- [Task to carry out] Please return all lines from the records below that include the string "sendable".

Collected data
----------
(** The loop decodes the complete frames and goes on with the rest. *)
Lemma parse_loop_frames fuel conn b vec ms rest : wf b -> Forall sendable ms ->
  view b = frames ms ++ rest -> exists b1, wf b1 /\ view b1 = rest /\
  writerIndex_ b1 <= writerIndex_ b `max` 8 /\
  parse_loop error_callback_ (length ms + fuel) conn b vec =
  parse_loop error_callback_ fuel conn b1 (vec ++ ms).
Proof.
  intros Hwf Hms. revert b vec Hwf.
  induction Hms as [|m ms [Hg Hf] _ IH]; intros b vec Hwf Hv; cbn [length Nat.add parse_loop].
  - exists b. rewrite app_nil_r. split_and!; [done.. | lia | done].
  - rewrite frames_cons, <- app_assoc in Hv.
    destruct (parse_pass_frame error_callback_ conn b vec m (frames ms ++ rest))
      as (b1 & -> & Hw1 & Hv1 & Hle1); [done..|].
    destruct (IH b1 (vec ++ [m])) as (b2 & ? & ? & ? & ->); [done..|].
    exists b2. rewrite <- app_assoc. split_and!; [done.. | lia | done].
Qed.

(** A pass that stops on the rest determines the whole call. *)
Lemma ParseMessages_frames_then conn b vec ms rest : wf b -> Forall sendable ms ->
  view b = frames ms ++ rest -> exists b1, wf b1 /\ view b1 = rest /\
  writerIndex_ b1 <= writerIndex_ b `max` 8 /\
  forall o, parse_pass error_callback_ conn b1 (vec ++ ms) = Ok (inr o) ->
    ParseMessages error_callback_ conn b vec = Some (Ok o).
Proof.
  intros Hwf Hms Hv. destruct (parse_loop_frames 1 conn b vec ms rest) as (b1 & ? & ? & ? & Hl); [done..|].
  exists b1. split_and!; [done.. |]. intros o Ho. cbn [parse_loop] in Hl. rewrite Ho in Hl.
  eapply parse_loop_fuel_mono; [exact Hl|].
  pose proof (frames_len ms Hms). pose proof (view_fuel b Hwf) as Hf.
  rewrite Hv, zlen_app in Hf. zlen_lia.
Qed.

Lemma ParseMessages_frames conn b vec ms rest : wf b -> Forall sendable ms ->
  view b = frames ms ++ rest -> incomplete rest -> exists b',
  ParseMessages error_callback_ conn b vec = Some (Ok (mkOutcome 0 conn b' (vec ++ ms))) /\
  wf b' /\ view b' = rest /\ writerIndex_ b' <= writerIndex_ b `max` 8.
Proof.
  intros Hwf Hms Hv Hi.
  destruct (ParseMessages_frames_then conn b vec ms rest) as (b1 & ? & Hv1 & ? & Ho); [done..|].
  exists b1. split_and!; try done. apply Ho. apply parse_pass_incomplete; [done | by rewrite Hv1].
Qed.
----------
- [Completed task]
Lemma parse_loop_frames fuel conn b vec ms rest : wf b -> Forall sendable ms ->
Lemma ParseMessages_frames_then conn b vec ms rest : wf b -> Forall sendable ms ->
Lemma ParseMessages_frames conn b vec ms rest : wf b -> Forall sendable ms ->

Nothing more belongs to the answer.